High School reunion, an Unexpected Opportunity


When I was young, I had the impression that the world consisted of only my family, my neighbors, the people at school and those who inhabited my favorite make believe worlds such as Lucy & Ricky, Fred & Ethel, Donny Osmond and of course, the entire Brady Bunch Family.  As I grew older I became aware of the world gradually expanding.  When I was an older teenager, I particularly remember a day at the beach when I started a conversation with another as the salt water idly eddied around our ankles.  I remember that when she told me that she was from Menlo Park Terrace I was delighted to think that "all the way at the shore", I could run into somebody that lived near me.  We quickly established a rapport by conversing about all the things that we had in common such as Food Town, Merit, Menlo Park Mall and the White Birch.  As my world continued to expand and I finished high school and college and relocated to the Bridgewater area, I occasionally ran into people that were from Woodbridge Township and the childish delight of those "it's a small world" discoveries has never left me.  I have had the opportunity to travel all around the world, but even if I had remained solely in good old Hershey, Pennsylvania what I am about to babble on about would still be true.

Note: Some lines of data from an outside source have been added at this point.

(* ===== verification/Ini.v ===== *)
(** * The loading of the configuration file: [config_load_file]

    The file is read line by line into a buffer of 256 bytes; a line is a
    comment, the header of a section or a pair.  [print_line] writes such lines,
    and the loader is proved to inject exactly the pairs of what is printed. *)

From S2P Require Import Prelude CString MapInterface HashMap Config TextFile.

Module Ini.
Import Config.

Definition VALUE_STR_SIZE : Z := 128.
Definition LINE_SIZE : Z := 256.

(** The characters with a meaning: [#], [[], []], [=]. *)
Definition hash_sign : Z := 35.
Definition left_bracket : Z := 91.
Definition right_bracket : Z := 93.
Definition equals_sign : Z := 61.

(** The local arrays that live through the loop. *)
Record scratch := MkScratch {
  cur_section_str : list Z;
  cur_key_str : list Z;
  cur_value_str : list Z;
}.

Definition scratch_start : scratch :=
  MkScratch (replicate (Z.to_nat KEY_SIZE) 0) (replicate (Z.to_nat KEY_SIZE) 0)
    (replicate (Z.to_nat VALUE_STR_SIZE) 0).

Section load.
Context `{Allocator, Platform} {C MS ME : Type}.
Context `{!MapOps (list Z) loc MS, !MapOps (list Z) loc ME}.
Implicit Types (st : config C MS ME) (line : list (option Z)) (file : list Z) (b : scratch).

(** The body of the loop; [false]: [break]. *)
Definition load_line line b st : Res (bool * scratch * config C MS ME) :=
  nc ← skip_spaces line 0;
  c ← char_at line nc;
  if c =? hash_sign then Ret (true, b, st)
  else if c =? left_bracket then
    nc ← skip_spaces line (nc + 1);
    len ← token (λ c, (c =? right_bracket) || isspace c) line nc;
    c ← char_at line (nc + len);
    if c =? 0 then Ret (false, b, st)
    else
      sec ← copy_token line nc len (cur_section_str b);
      Ret (true, MkScratch sec (cur_key_str b) (cur_value_str b), st)
  else
    len ← token (λ c, (c =? equals_sign) || isspace c) line nc;
    c ← char_at line (nc + len);
    if c =? 0 then Ret (false, b, st)
    else
      key ← copy_token line nc len (cur_key_str b);
      let b := MkScratch (cur_section_str b) key (cur_value_str b) in
      let nc := nc + (len + 1) in
      len ← token (λ c, isspace c || (c =? 0)) line nc;
      if len =? 0 then Ret (false, b, st)
      else
        v ← copy_token line nc len (cur_value_str b);
        section ← c_string (cur_section_str b);
        k ← c_string key;
        s ← c_string v;
        '(_, st) ← config_inject section k s st;
        Ret (true, MkScratch (cur_section_str b) key v, st).

Fixpoint load_loop (fuel : nat) file line b st : Res (config C MS ME) :=
  match fuel with
  | O => OutOfFuel
  | S fuel =>
      match fgets line file with
      | None => Ret st
      | Some (line, file) =>
          '(go_on, b, st) ← load_line line b st;
          if go_on : bool then load_loop fuel file line b st else Ret st
      end
  end.

(** [None]: [fopen] fails.  Every iteration reads at least one byte. *)
Definition config_load_file (file : option (list Z)) st : Res (Z * config C MS ME) :=
  match file with
  | None => Ret (-1, st)
  | Some file =>
      st ← load_loop (S (length file)) file (replicate (Z.to_nat LINE_SIZE) None)
             scratch_start st;
      Ret (0, st)
  end.
End load.

(** ** Printed files *)

Inductive ini_line :=
| Comment (s : list Z)
| Header (section : list Z)
| Pair (key value : list Z).

Definition print_line (l : ini_line) : list Z :=
  match l with
  | Comment s => hash_sign :: s
  | Header s => left_bracket :: s ++ [right_bracket]
  | Pair k v => k ++ equals_sign :: v
  end.
Definition print_file (ls : list ini_line) : list Z :=
  concat ((λ l, print_line l ++ [newline]) <$> ls).

Definition no_space (s : list Z) : Prop := Forall (λ c, isspace c = false ∧ c ≠ 0) s.

(** What a line may hold to be read back. *)
Definition line_ok (l : ini_line) : Prop :=
  match l with
  | Comment s => Forall (λ c, c ≠ newline) s ∧ (length s < 254)%nat
  | Header s => no_space s ∧ Forall (λ c, c ≠ right_bracket) s ∧ Z.of_nat (length s) < KEY_SIZE
  | Pair k v =>
      no_space k ∧ Forall (λ c, c ≠ equals_sign) k ∧ Z.of_nat (length k) < KEY_SIZE ∧
      head k ≠ None ∧ head k ≠ Some hash_sign ∧ head k ≠ Some left_bracket ∧
      no_space v ∧ v ≠ [] ∧ Z.of_nat (length v) < VALUE_STR_SIZE
  end.

#[export] Instance no_space_dec s : Decision (no_space s).
Proof. unfold no_space. apply _. Defined.
#[export] Instance line_ok_dec l : Decision (line_ok l).
Proof. destruct l; simpl; apply _. Defined.

(** The injections a file stands for, from the section [section] on. *)
Fixpoint inject_lines `{Allocator, Platform} {C MS ME : Type}
    `{!MapOps (list Z) loc MS, !MapOps (list Z) loc ME}
    (section : list Z) (ls : list ini_line) (st : config C MS ME) : Res (config C MS ME) :=
  match ls with
  | [] => Ret st
  | Comment _ :: ls => inject_lines section ls st
  | Header s :: ls => inject_lines s ls st
  | Pair k v :: ls => '(_, st) ← config_inject section k v st; inject_lines section ls st
  end.

(** The settings of a file: the last value given to a key counts. *)
Fixpoint file_settings {C} (section : list Z) (ls : list ini_line)
    (am : gmap (list Z * list Z) (ConfigValue C)) : gmap (list Z * list Z) (ConfigValue C) :=
  match ls with
  | [] => am
  | Comment _ :: ls => file_settings section ls am
  | Header s :: ls => file_settings s ls am
  | Pair k v :: ls => file_settings section ls (<[(section, k) := MkValue false (Text v)]> am)
  end.

Lemma no_space_plain s c : no_space s → c ∈ s → isspace c = false ∧ c ≠ 0.
Proof. intros Hs. by apply (proj1 (Forall_forall _ _) Hs). Qed.

Lemma no_space_no_nul s : no_space s → no_nul s.
Proof. intros Hs. eapply Forall_impl; [exact Hs|]. by intros c [_ ?]. Qed.

Lemma no_space_no_newline s : no_space s → Forall (λ c, c ≠ newline) s.
Proof. intros Hs. eapply Forall_impl; [exact Hs|]. by intros c [Hc _] ->. Qed.

(** The characters of a token do not stop it. *)
Lemma not_stopped s (x : Z) :
  no_space s → Forall (λ c, c ≠ x) s → Forall (λ c, (c =? x) || isspace c = false) s.
Proof.
  intros Hs Hx. apply Forall_forall. intros c Hc.
  destruct (no_space_plain _ _ Hs Hc) as [-> _].
  pose proof (proj1 (Forall_forall _ _) Hx c Hc) as Hne. by rewrite (proj2 (Z.eqb_neq _ _)).
Qed.

Lemma print_line_fits l : line_ok l → (length (print_line l) + 2 ≤ 256)%nat.
Proof.
  destruct l as [s|s|k v]; simpl; unfold KEY_SIZE, VALUE_STR_SIZE.
  - lia.
  - intros (_ & _ & ?). rewrite length_app. simpl. lia.
  - intros (_ & _ & ? & _ & _ & _ & _ & _ & ?). rewrite length_app. simpl. lia.
Qed.

Lemma print_line_no_newline l : line_ok l → Forall (λ c, c ≠ newline) (print_line l).
Proof.
  destruct l as [s|s|k v]; simpl.
  - intros [? _]. by constructor.
  - intros (? & _ & _). constructor; [done|]. apply Forall_app. split; [by apply no_space_no_newline|].
    by constructor.
  - intros (? & _ & _ & _ & _ & _ & ? & _). apply Forall_app. split; [by apply no_space_no_newline|].
    constructor; [done|]. by apply no_space_no_newline.
Qed.

(** The arrays keep their sizes and the first holds the section. *)
Record scratch_ok (b : scratch) (section : list Z) : Prop := {
  sc_section : c_string (cur_section_str b) = Ret section;
  sc_section_size : Z.of_nat (length (cur_section_str b)) = KEY_SIZE;
  sc_key_size : Z.of_nat (length (cur_key_str b)) = KEY_SIZE;
  sc_value_size : Z.of_nat (length (cur_value_str b)) = VALUE_STR_SIZE;
}.

Lemma scratch_start_ok : scratch_ok scratch_start [].
Proof. by split. Qed.

Lemma token_length w (d : list Z) :
  (length w < length d)%nat → length (w ++ 0 :: drop (S (length w)) d) = length d.
Proof. intros. rewrite length_app. simpl. rewrite length_drop. lia. Qed.

Section read_back.
Context `{Allocator, Platform} {C MS ME : Type}.
Context `{!MapOps (list Z) loc MS, !MapOps (list Z) loc ME}.
Implicit Types (st : config C MS ME) (line : list (option Z)) (b : scratch).

(** A line that starts with a character starts at index 0. *)
Lemma load_line_first line b st c t :
  holds line (c :: t) → isspace c = false → skip_spaces line 0 = Ret 0 ∧ char_at line 0 = Ret c.
Proof.
  intros Hb Hc. split; [by apply (skip_spaces_holds line [] [] c t)|].
  by apply (char_at_holds line [] t c).
Qed.

Lemma load_comment line b st s :
  holds line (print_line (Comment s)) → load_line line b st = Ret (true, b, st).
Proof.
  intros Hb. destruct (load_line_first _ b st _ _ Hb eq_refl) as [E1 E2].
  unfold load_line. rewrite E1. cbn [mbind Res_bind]. by rewrite E2.
Qed.
(* ===== verification/NameCodec.v ===== *)
(** * Domain names: [encode_name] and [decode_name] of [src/dns/dns_resolver.c]

    The readable form is a C string with dots, the wire form a block of
    length-prefixed labels closed by a zero byte. *)

From S2P Require Import Prelude CString.

Module NameCodec.

Definition dot : Z := 46.

Section codec.
Context `{Allocator}.

(** The bytes between [label_start] and [read] are [label]; [out] is what has
    been written to the block of [cap] bytes. *)
Definition encode_label (cap : Z) (label out : list Z) : Res (option (list Z)) :=
  if Z.of_nat (length label) >? 63 then Ret None
  else
    out ← put cap out [wrap_u8 (Z.of_nat (length label))];
    out ← put cap out label;
    Ret (Some out).

Fixpoint encode_loop (cap : Z) (read label out : list Z) : Res (option (list Z)) :=
  match read with
  | [] =>
      done ← encode_label cap label out;
      match done with
      | None => Ret None
      | Some out => out ← put cap out [0]; Ret (Some out)
      end
  | c :: read =>
      if c =? dot then
        done ← encode_label cap label out;
        match done with
        | None => Ret None
        | Some out => encode_loop cap read [] out
        end
      else encode_loop cap read (label ++ [c]) out
  end.

(** [domain] is the string without its NUL, [None] the null pointer. *)
Definition encode_name (domain : option (list Z)) : Res (option (list Z)) :=
  match domain with
  | None | Some [] => Ret None
  | Some domain =>
      let len := Z.of_nat (length domain) in
      if negb (malloc_ok (len + 2)) then Ret None
      else encode_loop (len + 2) domain [] []
  end.

(** First pass: the size of the readable form without its NUL, [None] when a
    compression pointer is met. *)
Fixpoint decode_size (fuel : nat) (encoded : list Z) (p total : Z) : Res (option Z) :=
  match fuel with
  | O => OutOfFuel
  | S fuel =>
      c ← rd encoded p;
      if c =? 0 then Ret (Some total)
      else if Z.land c 0xC0 =? 0xC0 then Ret None
      else decode_size fuel encoded (p + (c + 1)) (total + (c + 1))
  end.

Fixpoint decode_copy (fuel : nat) (cap : Z) (encoded : list Z) (p : Z) (out : list Z) :
    Res (list Z) :=
  match fuel with
  | O => OutOfFuel
  | S fuel =>
      label_len ← rd encoded p;
      if label_len =? 0 then Ret out
      else
        label ← slice encoded (p + 1) label_len;
        out ← put cap out label;
        c ← rd encoded (p + 1 + label_len);
        out ← if negb (c =? 0) then put cap out [dot] else Ret out;
        decode_copy fuel cap encoded (p + 1 + label_len) out
  end.

(** [p] grows at every iteration and stays in the block. *)
Definition decode_fuel (encoded : list Z) : nat := S (length encoded).

Definition decode_name (encoded : option (list Z)) : Res (option (list Z)) :=
  match encoded with
  | None => Ret None
  | Some encoded =>
      total ← decode_size (decode_fuel encoded) encoded 0 0;
      match total with
      | None => Ret None
      | Some total =>
          let total := total + 1 in
          if negb (malloc_ok total) then Ret None
          else
            out ← decode_copy (decode_fuel encoded) total encoded 0 [];
            out ← put total out [0];
            Ret (Some out)
      end
  end.
End codec.

(** ** Labels *)

Definition wire_label (l : list Z) : list Z := Z.of_nat (length l) :: l.
Definition wire (ls : list (list Z)) : list Z := concat (wire_label <$> ls).
(** the name as the protocol stores it *)
Definition wire_name (ls : list (list Z)) : list Z := wire ls ++ [0].

Fixpoint join (ls : list (list Z)) : list Z :=
  match ls with
  | [] => []
  | l :: [] => l
  | l :: ls => l ++ dot :: join ls
  end.

(** No NUL and no dot in a label; a label of a name has 1 to 63 bytes. *)
Definition plain (l : list Z) : Prop := Forall (λ b, b ≠ 0 ∧ b ≠ dot) l.
Definition label_ok (l : list Z) : Prop := plain l ∧ (1 ≤ length l ≤ 63)%nat.

#[export] Instance plain_dec l : Decision (plain l).
Proof. unfold plain. apply _. Defined.
#[export] Instance label_ok_dec l : Decision (label_ok l).
Proof. unfold label_ok. apply _. Defined.

Lemma wire_cons l ls : wire (l :: ls) = Z.of_nat (length l) :: l ++ wire ls.
Proof. reflexivity. Qed.

Lemma wire_app a b : wire (a ++ b) = wire a ++ wire b.
Proof. unfold wire. by rewrite fmap_app, concat_app. Qed.

Lemma join_cons l l' ls : join (l :: l' :: ls) = l ++ dot :: join (l' :: ls).
Proof. reflexivity. Qed.

Lemma wire_length ls : ls ≠ [] → length (wire ls) = S (length (join ls)).
Proof.
  induction ls as [|l [|l' ls] IH]; [done| |]; intros _.
  - rewrite wire_cons. simpl. by rewrite app_nil_r.
  - rewrite wire_cons, join_cons. cbn [length]. rewrite !length_app, IH by done. simpl. lia.
Qed.

Lemma encode_label_spec cap label out :
  (length label ≤ 63)%nat →
  Z.of_nat (length out) + 1 + Z.of_nat (length label) ≤ cap →
  encode_label cap label out = Ret (Some (out ++ wire_label label)).
Proof.
  intros Hl Hcap. unfold encode_label. rewrite Z.gtb_ltb, (proj2 (Z.ltb_ge _ _)) by lia.
  assert (Hu : wrap_u8 (Z.of_nat (length label)) = Z.of_nat (length label))
    by (unfold wrap_u8; apply Z.mod_small; lia).
  rewrite Hu, put_Ret by (simpl; lia). cbn [mbind Res_bind].
  rewrite put_Ret by (rewrite length_app; simpl; lia). cbn [mbind Res_bind].
  by rewrite <- app_assoc.
Qed.

(** Reading the first label, up to its dot or the end. *)
Lemma encode_loop_label cap l read label out :
  plain l → encode_loop cap (l ++ read) label out = encode_loop cap read (label ++ l) out.
Proof.
  intros Hl. revert label. induction Hl as [|c l [_ Hc] _ IH]; intros label.
  - by rewrite app_nil_r.
  - simpl. rewrite (proj2 (Z.eqb_neq _ _)) by done. rewrite IH. by rewrite <- app_assoc.
Qed.

Lemma encode_loop_spec cap ls out :
  ls ≠ [] → Forall plain ls →
  Z.of_nat (length out) + Z.of_nat (length (join ls)) + 2 ≤ cap →
  encode_loop cap (join ls) [] out =
    Ret (if bool_decide (Forall (λ l, length l ≤ 63)%nat ls) then Some (out ++ wire_name ls) else None).
Proof.
  revert out. induction ls as [|l [|l' ls] IH]; intros out Hne Hp Hcap; [done| |].
  - apply (proj1 (Forall_singleton plain _)) in Hp. cbn [join] in *.
    pose proof (encode_loop_label cap l [] [] out Hp) as E. rewrite app_nil_r in E.
    rewrite E. cbn [encode_loop app].
    destruct (decide (length l ≤ 63)%nat) as [Hl|Hl].
    + rewrite bool_decide_eq_true_2 by (by apply Forall_singleton).
      rewrite encode_label_spec by lia. cbn [mbind Res_bind].
      rewrite put_Ret by (rewrite length_app; simpl; lia). cbn [mbind Res_bind].
      unfold wire_name, wire. simpl. by rewrite <- app_assoc, app_nil_r.
    + rewrite bool_decide_eq_false_2 by (by rewrite Forall_singleton).
      unfold encode_label. by rewrite Z.gtb_ltb, (proj2 (Z.ltb_lt _ _)) by lia.
  - apply Forall_cons in Hp as [Hpl Hp]. rewrite join_cons in *.
    rewrite encode_loop_label by done. cbn [encode_loop app]. rewrite Z.eqb_refl.
    rewrite length_app in Hcap. cbn [length] in Hcap.
    destruct (decide (length l ≤ 63)%nat) as [Hl|Hl].
    + rewrite encode_label_spec by lia. cbn [mbind Res_bind].
      rewrite IH; [|done|done|rewrite length_app; simpl in *; lia].
      assert (E : bool_decide (Forall (λ l, length l ≤ 63)%nat (l :: l' :: ls)) =
        bool_decide (Forall (λ l, length l ≤ 63)%nat (l' :: ls))).
      { apply bool_decide_ext. rewrite !Forall_cons. tauto. }
      rewrite E. clear E. destruct (bool_decide (Forall _ (l' :: ls))); [|done]. unfold wire_name.
      rewrite (wire_cons l). unfold wire_label.
      rewrite <- !app_assoc. cbn [app]. by rewrite <- !app_assoc.
    + rewrite bool_decide_eq_false_2 by (rewrite Forall_cons; tauto).
      unfold encode_label. by rewrite Z.gtb_ltb, (proj2 (Z.ltb_lt _ _)) by lia.
Qed.

Lemma encode_name_spec `{Allocator} ls :
  Forall plain ls → join ls ≠ [] →
  malloc_ok (Z.of_nat (length (join ls)) + 2) = true →
  encode_name (Some (join ls)) =
    Ret (if bool_decide (Forall (λ l, length l ≤ 63)%nat ls) then Some (wire_name ls) else None).
Proof.
  intros Hp Hne Hm. unfold encode_name. destruct (join ls) as [|c r] eqn:E; [done|].
  rewrite Hm. simpl negb. cbv iota. rewrite <- E.
  rewrite encode_loop_spec; [done| |done|rewrite E; simpl; lia].
  intros ->. by simpl in E.
Qed.

(** A cursor between the labels already read and those to come. *)
Lemma rd_app (pre : list Z) b r : rd (pre ++ b :: r) (Z.of_nat (length pre)) = Ret b.
Proof. apply rd_Some. apply list_lookup_middle. done. Qed.

Lemma label_top_bits n : 1 ≤ n ≤ 63 → (n =? 0) = false ∧ (Z.land n 0xC0 =? 0xC0) = false.
Proof.
  intros Hn. split; [lia|].
  assert (Hall : forallb (λ k, negb (Z.land (Z.of_nat k) 0xC0 =? 0xC0)) (seq 0 64) = true)
    by reflexivity.
  rewrite forallb_forall in Hall. specialize (Hall (Z.to_nat n)).
  rewrite Z2Nat.id in Hall by lia. apply negb_true_iff, Hall, in_seq. lia.
Qed.

Lemma decode_size_spec fuel pre ls rest total :
  Forall label_ok ls → (length (wire ls) < fuel)%nat →
  decode_size fuel (pre ++ wire ls ++ 0 :: rest) (Z.of_nat (length pre)) total =
    Ret (Some (total + Z.of_nat (length (wire ls)))).
Proof.
  intros Hls. revert fuel pre total. induction Hls as [|l ls [_ Hl] _ IH]; intros fuel pre total Hf.
  - destruct fuel as [|fuel]; [simpl in Hf; lia|]. cbn [decode_size wire fmap list_fmap concat app].
    rewrite rd_app. cbn [mbind Res_bind]. rewrite Z.eqb_refl. do 2 f_equal. simpl. lia.
  - destruct fuel as [|fuel]; [simpl in Hf; lia|]. rewrite wire_cons in *. cbn [decode_size].
    cbn [app]. rewrite rd_app. cbn [mbind Res_bind].
    destruct (label_top_bits (Z.of_nat (length l))) as [-> ->]; [lia|].
    cbn [length] in *. rewrite length_app in *.
    replace (pre ++ Z.of_nat (length l) :: (l ++ wire ls) ++ 0 :: rest)
      with ((pre ++ wire_label l) ++ wire ls ++ 0 :: rest)
      by (unfold wire_label; by rewrite <- !app_assoc).
    replace (Z.of_nat (length pre) + (Z.of_nat (length l) + 1))
      with (Z.of_nat (length (pre ++ wire_label l))) by (rewrite length_app; simpl; lia).
    rewrite IH by lia. do 2 f_equal. lia.
Qed.

Lemma slice_app (pre l rest : list Z) :
  slice (pre ++ l ++ rest) (Z.of_nat (length pre)) (Z.of_nat (length l)) = Ret l.
Proof.
  rewrite slice_Ret by (rewrite ?length_app; lia).
  by rewrite !Nat2Z.id, drop_app_length, take_app_length.
Qed.

Lemma decode_copy_spec fuel cap pre ls rest out :
  Forall label_ok ls → (length (wire ls) < fuel)%nat →
  Z.of_nat (length out) + Z.of_nat (length (wire ls)) ≤ cap + 1 →
  decode_copy fuel cap (pre ++ wire ls ++ 0 :: rest) (Z.of_nat (length pre)) out =
    Ret (out ++ join ls).
Proof.
  intros Hls. revert fuel pre out. induction Hls as [|l ls [Hp Hl] Hls IH]; intros fuel pre out Hf Hcap.
  - destruct fuel as [|fuel]; [simpl in Hf; lia|]. cbn [decode_copy wire fmap list_fmap concat app].
    rewrite rd_app. cbn [mbind Res_bind]. rewrite Z.eqb_refl. simpl. by rewrite app_nil_r.
  - destruct fuel as [|fuel]; [simpl in Hf; lia|]. rewrite wire_cons in *. cbn [decode_copy].
    cbn [app]. rewrite rd_app. cbn [mbind Res_bind].
    destruct (label_top_bits (Z.of_nat (length l))) as [-> _]; [lia|].
    cbn [length] in *. rewrite length_app in *.
    replace (pre ++ Z.of_nat (length l) :: (l ++ wire ls) ++ 0 :: rest)
      with ((pre ++ [Z.of_nat (length l)]) ++ l ++ wire ls ++ 0 :: rest)
      by (by rewrite <- !app_assoc).
    replace (Z.of_nat (length pre) + 1) with (Z.of_nat (length (pre ++ [Z.of_nat (length l)])))
      by (rewrite length_app; simpl; lia).
    rewrite slice_app. cbn [mbind Res_bind].
    rewrite put_Ret by lia. cbn [mbind Res_bind].
    rewrite (app_assoc _ l). rewrite <- Nat2Z.inj_add, <- length_app.
    destruct ls as [|l' ls].
    + cbn [wire fmap list_fmap concat app] in *. rewrite rd_app. cbn [mbind Res_bind].
      rewrite Z.eqb_refl. simpl negb. cbv iota. cbn [mbind Res_bind].
      change (0 :: rest) with (wire [] ++ 0 :: rest). rewrite IH by (rewrite ?length_app; simpl in *; lia).
      simpl. by rewrite app_nil_r.
    + apply Forall_cons in Hls as [[_ Hl'] _].
      rewrite wire_cons at 1. cbn [app]. rewrite rd_app. cbn [mbind Res_bind].
      destruct (label_top_bits (Z.of_nat (length l'))) as [-> _]; [lia|]. simpl negb. cbv iota.
      rewrite wire_cons in Hcap. cbn [length] in Hcap.
      rewrite put_Ret by (rewrite length_app; simpl; lia). cbn [mbind Res_bind].
      rewrite IH; [|lia|].
      * rewrite join_cons, <- !app_assoc. done.
      * rewrite !length_app, wire_cons. simpl. lia.
Qed.

Lemma decode_name_spec `{Allocator} ls rest :
  Forall label_ok ls → ls ≠ [] → malloc_ok (Z.of_nat (length (wire ls)) + 1) = true →
  decode_name (Some (wire_name ls ++ rest)) = Ret (Some (join ls ++ [0])).
Proof.
  intros Hls Hne Hm. unfold decode_name, wire_name. rewrite <- app_assoc. simpl app.
  assert (Hf : (length (wire ls) < decode_fuel (wire ls ++ 0%Z :: rest))%nat)
    by (unfold decode_fuel; rewrite length_app; lia).
  pose proof (decode_size_spec _ [] _ rest 0 Hls Hf) as E1. simpl app in E1.
  change (Z.of_nat (length ([] : list Z))) with 0 in E1. rewrite E1. cbn [mbind Res_bind].
  rewrite Z.add_0_l, Hm. simpl negb. cbv iota.
  pose proof (decode_copy_spec _ (Z.of_nat (length (wire ls)) + 1) [] _ rest [] Hls Hf) as E2.
  simpl app in E2. change (Z.of_nat (length ([] : list Z))) with 0 in E2.
  rewrite E2 by lia. cbn [mbind Res_bind].
  rewrite put_Ret; [done|]. rewrite (wire_length _ Hne). simpl. lia.
Qed.

(** ** Properties *)

(** C33. Domain names, from the readable form to the wire form and back.  For
    every name given by its labels (no dot and no NUL inside), [encode_name]
    writes the length-prefixed labels and a final zero exactly when each label
    has at most 63 bytes, and fails otherwise; the result fills the block of
    [strlen + 2] bytes it was given when no label is empty, and [decode_name]
    gives the readable form back.  Neither writes outside its block. *)
Theorem name_roundtrip `{AllocTotal} (ls : list (list Z)) :
  Forall plain ls → join ls ≠ [] →
  encode_name (Some (join ls)) =
    Ret (if bool_decide (Forall (λ l, length l ≤ 63)%nat ls) then Some (wire_name ls) else None) ∧
  Z.of_nat (length (wire_name ls)) = Z.of_nat (length (join ls)) + 2 ∧
  (Forall label_ok ls →
   (encode_name (Some (join ls)) ≫= decode_name) = Ret (Some (join ls ++ [0]))).
Proof.
  intros Hp Hne. assert (Hls : ls ≠ []) by (by intros ->).
  rewrite encode_name_spec by (done || apply malloc_total).
  split_and!; [done| |].
  - unfold wire_name. rewrite length_app, (wire_length _ Hls). simpl. lia.
  - intros Hok. rewrite bool_decide_eq_true_2.
    2: { eapply Forall_impl; [exact Hok|]. intros l [_ [_ ?]]. done. }
    cbn [mbind Res_bind]. rewrite <- (app_nil_r (wire_name ls)).
    apply decode_name_spec; [done|done|apply malloc_total].
Qed.

(** ["www.cn"] *)
Lemma name_roundtrip_witness :
  @encode_name always (Some [119; 119; 119; 46; 99; 110]) =
    Ret (Some [3; 119; 119; 119; 2; 99; 110; 0]) ∧
  (@encode_name always (Some [119; 119; 119; 46; 99; 110]) ≫= @decode_name always) =
    Ret (Some [119; 119; 119; 46; 99; 110; 0]).
Proof.
  destruct (@name_roundtrip always always_total [[119; 119; 119]; [99; 110]])
    as (E & _ & D); [by_compute|discriminate|].
  split; [exact E|]. apply D. by_compute.
Defined.
End NameCodec.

A couple of years after I graduated high school, my family moved to Maine and I married and moved to Albany, NY and later to Hershey, Pa.  With my family gone from New Jersey, I had little reason to return to my small hometown. I kept up with writing Christmas cards for a few years but even that began to fall away as my kids grew and I was more involved in their lives. It wasn't until 2008 when I heard about the death of "the boy next door", Dave LaBracio that I felt compelled to return to Fords.  Dave, always the most athletic and presumably the most healthy and arguably the most popular kid in school had succumbed suddenly to a cardiac event while at the beach with his wife and children.  Though I had not seen Dave in about 30 years, I felt compelled to attend his visitation.  Primarily because he and his family represented a large proportion of my childhood memories. As I arrived at the funeral home we were greeted by a friendly woman who introduced herself to me as "Dave's sister." She looked me directly in the eye without even a glimmer of recognition.  It was unbelievable but neither of us recognized the person who had grown up in the house directly beside them.  I tentatively asked if she was Kathy and she responded that she was and at that moment my son, Bradley who was 15 appeared behind me and she instantly recognized me by looking at his face and exclaimed "you're Anne Marie" which I thought was very cool!  Interestingly enough, that evening, many others remarked on the similarity in appearance between Bradley and I at the same age. Kathy brought me around the room and reacquainted me with the people that I once knew but had never left New Jersey.  Due to the passage of time, these people with whom I had once spent every day together with, sat beside in classes, passed in the hall, rode the bus with, attended events with and were the center of my world would have been unrecognizable to me and I to them without Kathy's help.  As she named names, I desperately searched for the 18 year old faces that I remembered so well but they were lost deep inside the chubbier and more aged faces of the 48 year-olds swirling around me at the funeral home. It was then that I realized with perfect clarity that the memories of those we care about are all that we will be left with someday.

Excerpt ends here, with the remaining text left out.